── Record excerpts ──
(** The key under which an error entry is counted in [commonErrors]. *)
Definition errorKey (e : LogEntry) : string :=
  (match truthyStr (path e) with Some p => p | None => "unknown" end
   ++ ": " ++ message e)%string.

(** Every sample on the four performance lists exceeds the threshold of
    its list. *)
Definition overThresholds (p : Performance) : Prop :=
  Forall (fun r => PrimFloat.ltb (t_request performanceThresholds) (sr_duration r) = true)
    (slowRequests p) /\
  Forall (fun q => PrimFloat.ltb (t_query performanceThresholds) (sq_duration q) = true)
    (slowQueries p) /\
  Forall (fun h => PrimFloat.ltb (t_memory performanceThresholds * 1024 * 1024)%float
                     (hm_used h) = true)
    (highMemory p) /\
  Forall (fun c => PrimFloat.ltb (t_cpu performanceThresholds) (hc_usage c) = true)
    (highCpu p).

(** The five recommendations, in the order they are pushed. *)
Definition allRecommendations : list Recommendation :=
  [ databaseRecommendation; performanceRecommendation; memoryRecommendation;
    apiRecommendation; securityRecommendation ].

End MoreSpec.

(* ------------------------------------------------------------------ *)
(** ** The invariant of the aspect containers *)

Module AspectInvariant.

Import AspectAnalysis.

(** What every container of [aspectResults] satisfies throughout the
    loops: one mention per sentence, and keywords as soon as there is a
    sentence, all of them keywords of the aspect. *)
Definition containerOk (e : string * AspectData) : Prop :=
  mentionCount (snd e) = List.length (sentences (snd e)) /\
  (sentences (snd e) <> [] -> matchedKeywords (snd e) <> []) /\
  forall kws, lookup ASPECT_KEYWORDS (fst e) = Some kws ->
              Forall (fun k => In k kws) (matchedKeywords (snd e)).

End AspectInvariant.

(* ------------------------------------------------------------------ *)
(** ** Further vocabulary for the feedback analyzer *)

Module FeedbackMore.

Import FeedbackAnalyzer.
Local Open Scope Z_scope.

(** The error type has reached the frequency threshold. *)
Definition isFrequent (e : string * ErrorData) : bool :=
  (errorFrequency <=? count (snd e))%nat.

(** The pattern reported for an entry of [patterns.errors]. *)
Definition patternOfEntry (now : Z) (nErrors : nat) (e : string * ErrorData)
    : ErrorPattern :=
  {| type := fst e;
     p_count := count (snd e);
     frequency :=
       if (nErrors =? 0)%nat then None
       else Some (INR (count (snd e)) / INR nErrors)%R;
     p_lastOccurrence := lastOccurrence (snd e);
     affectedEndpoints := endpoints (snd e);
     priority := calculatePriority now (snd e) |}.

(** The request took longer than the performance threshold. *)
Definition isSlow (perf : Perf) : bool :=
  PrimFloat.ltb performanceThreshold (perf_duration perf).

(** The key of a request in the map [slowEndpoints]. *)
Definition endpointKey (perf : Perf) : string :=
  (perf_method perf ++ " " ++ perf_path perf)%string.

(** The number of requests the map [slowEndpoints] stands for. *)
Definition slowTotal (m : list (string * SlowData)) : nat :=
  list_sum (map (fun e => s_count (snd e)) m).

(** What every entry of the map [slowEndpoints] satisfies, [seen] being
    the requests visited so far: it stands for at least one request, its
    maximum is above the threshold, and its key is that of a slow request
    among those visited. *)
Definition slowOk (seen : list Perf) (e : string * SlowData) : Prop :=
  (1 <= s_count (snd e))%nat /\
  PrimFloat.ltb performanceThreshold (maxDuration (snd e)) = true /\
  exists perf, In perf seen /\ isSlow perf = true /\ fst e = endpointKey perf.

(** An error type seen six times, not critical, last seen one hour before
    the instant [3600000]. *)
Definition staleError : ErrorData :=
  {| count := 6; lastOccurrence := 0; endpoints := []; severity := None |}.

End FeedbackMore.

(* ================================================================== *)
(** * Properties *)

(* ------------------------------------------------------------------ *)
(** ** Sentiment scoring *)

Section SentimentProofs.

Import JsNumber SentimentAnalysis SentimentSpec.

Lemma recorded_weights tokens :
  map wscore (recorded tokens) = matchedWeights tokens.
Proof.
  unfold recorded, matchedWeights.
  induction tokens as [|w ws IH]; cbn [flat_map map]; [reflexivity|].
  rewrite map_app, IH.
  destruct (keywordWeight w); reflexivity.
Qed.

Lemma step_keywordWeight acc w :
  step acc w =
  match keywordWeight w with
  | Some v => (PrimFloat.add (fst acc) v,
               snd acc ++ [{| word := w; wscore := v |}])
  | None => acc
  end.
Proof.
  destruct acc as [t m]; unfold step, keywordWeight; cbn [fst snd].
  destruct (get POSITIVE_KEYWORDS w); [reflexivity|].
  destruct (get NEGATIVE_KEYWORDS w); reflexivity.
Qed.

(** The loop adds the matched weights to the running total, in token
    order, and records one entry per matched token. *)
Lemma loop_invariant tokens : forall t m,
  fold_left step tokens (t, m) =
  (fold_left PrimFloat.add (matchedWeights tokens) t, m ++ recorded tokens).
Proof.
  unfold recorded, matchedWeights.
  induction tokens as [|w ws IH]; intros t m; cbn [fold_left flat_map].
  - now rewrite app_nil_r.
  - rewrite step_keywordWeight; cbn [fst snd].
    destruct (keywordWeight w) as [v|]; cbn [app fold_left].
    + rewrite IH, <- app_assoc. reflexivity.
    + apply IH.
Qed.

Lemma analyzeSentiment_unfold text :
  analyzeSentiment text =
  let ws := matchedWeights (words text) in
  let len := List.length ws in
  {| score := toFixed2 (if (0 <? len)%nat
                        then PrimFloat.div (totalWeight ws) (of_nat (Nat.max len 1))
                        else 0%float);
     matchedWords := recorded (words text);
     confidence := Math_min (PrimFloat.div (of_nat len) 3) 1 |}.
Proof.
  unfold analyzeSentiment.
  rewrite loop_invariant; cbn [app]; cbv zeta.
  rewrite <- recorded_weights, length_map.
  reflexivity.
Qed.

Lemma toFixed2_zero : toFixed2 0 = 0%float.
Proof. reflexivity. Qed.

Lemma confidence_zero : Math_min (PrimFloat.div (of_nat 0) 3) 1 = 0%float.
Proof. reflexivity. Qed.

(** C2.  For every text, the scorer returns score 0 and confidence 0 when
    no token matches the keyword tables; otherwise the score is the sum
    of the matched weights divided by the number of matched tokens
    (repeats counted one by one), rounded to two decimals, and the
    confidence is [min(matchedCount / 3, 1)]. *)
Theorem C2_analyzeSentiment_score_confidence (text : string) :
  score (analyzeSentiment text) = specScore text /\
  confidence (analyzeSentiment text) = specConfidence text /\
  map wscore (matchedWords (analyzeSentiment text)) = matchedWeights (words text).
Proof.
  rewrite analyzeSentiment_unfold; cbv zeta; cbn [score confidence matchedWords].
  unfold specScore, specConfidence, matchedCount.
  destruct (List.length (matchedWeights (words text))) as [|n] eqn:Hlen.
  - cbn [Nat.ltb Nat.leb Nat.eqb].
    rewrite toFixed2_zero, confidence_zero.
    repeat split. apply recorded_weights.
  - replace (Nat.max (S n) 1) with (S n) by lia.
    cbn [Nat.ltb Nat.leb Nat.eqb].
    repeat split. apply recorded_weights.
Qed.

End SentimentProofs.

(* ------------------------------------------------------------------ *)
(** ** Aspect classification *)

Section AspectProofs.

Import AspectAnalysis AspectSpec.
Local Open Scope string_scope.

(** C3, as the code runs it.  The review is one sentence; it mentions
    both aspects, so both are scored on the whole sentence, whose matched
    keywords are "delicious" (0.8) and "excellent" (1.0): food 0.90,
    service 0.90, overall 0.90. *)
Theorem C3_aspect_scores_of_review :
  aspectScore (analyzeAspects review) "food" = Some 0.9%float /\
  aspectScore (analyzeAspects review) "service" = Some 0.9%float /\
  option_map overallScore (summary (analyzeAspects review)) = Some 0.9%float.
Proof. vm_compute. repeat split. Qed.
───
── Record excerpts ──
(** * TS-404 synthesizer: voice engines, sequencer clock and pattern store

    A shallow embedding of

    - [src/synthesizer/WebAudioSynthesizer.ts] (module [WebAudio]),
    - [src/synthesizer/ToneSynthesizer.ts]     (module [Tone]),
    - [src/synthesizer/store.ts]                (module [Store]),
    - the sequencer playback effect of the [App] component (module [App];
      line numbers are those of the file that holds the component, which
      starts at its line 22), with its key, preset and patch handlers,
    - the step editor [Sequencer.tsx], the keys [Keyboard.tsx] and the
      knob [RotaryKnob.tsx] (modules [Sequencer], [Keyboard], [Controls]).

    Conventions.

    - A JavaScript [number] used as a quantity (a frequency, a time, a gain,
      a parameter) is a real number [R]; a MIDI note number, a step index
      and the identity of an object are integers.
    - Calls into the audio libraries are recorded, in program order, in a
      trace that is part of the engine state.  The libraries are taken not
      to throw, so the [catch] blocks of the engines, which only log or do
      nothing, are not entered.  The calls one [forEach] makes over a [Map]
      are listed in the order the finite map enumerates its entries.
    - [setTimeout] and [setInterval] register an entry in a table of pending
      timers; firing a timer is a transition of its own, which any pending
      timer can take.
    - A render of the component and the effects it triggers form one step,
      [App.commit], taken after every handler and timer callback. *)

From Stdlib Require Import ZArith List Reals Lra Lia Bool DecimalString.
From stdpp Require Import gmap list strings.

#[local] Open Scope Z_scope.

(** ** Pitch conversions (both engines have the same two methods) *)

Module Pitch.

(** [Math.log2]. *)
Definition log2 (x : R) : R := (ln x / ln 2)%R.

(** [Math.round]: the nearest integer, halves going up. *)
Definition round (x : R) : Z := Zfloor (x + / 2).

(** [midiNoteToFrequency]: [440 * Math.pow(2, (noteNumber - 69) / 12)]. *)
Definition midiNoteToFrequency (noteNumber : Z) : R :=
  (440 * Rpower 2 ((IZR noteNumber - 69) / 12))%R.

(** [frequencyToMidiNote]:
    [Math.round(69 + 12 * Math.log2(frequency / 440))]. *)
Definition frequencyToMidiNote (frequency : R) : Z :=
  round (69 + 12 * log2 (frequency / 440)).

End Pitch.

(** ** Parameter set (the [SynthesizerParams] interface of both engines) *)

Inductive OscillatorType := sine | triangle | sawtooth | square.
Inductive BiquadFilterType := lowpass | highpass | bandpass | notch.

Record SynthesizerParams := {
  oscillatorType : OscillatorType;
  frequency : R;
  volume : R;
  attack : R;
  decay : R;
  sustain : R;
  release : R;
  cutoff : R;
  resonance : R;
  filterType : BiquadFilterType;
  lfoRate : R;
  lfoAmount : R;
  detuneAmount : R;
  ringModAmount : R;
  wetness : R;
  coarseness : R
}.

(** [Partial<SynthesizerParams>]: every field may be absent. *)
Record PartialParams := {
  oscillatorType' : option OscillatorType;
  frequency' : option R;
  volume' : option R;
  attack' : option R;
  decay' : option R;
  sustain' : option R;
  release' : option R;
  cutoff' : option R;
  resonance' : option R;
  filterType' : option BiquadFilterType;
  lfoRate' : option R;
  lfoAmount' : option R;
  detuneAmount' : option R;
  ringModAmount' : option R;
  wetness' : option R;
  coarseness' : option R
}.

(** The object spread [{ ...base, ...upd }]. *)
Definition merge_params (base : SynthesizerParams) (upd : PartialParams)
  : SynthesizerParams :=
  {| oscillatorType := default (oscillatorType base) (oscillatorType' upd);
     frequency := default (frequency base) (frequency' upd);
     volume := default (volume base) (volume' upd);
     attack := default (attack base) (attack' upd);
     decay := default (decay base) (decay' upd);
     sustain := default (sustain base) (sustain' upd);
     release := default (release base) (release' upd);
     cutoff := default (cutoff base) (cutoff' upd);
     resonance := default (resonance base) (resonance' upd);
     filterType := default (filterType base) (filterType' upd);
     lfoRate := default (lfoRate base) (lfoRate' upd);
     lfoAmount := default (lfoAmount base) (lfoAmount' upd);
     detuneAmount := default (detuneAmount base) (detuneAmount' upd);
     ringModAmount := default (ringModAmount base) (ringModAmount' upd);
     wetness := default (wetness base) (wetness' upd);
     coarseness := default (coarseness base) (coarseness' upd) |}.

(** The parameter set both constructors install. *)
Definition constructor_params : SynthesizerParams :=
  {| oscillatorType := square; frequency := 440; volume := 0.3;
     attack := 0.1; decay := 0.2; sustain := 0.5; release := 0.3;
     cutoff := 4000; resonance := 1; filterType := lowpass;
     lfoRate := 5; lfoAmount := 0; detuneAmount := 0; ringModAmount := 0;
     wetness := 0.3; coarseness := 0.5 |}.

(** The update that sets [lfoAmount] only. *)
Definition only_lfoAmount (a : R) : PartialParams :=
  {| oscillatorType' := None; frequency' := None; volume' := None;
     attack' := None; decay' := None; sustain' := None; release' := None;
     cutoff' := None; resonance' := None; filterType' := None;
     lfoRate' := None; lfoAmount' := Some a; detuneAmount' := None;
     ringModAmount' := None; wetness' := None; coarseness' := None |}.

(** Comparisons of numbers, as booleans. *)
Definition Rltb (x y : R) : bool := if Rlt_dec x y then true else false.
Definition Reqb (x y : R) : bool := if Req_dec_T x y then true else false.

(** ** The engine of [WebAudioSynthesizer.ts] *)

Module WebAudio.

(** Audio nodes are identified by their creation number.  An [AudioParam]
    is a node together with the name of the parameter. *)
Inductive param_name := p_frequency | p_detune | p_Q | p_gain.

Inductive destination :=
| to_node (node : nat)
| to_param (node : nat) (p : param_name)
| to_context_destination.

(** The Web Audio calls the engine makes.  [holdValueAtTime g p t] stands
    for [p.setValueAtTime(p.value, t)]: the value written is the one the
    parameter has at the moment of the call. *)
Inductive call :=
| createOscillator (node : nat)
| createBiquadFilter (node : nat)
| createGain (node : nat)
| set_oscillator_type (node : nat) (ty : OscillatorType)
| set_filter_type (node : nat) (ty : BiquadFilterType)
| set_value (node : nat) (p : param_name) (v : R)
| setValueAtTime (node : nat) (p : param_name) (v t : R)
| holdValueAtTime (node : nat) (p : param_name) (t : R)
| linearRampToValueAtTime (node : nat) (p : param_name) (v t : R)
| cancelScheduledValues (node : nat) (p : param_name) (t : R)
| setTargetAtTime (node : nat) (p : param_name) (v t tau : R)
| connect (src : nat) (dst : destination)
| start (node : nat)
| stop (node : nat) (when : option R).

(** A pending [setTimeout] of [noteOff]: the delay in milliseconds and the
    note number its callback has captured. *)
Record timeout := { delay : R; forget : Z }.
───
Take the lines above from the one containing "wetness := 0.3;" down to the one containing "Module WebAudio.", and transcribe them exactly, both ends included.

> **Solution for this problem**
     wetness := 0.3; coarseness := 0.5 |}.

(** The update that sets [lfoAmount] only. *)
Definition only_lfoAmount (a : R) : PartialParams :=
  {| oscillatorType' := None; frequency' := None; volume' := None;
     attack' := None; decay' := None; sustain' := None; release' := None;
     cutoff' := None; resonance' := None; filterType' := None;
     lfoRate' := None; lfoAmount' := Some a; detuneAmount' := None;
     ringModAmount' := None; wetness' := None; coarseness' := None |}.

(** Comparisons of numbers, as booleans. *)
Definition Rltb (x y : R) : bool := if Rlt_dec x y then true else false.
Definition Reqb (x y : R) : bool := if Req_dec_T x y then true else false.

(** ** The engine of [WebAudioSynthesizer.ts] *)

Module WebAudio.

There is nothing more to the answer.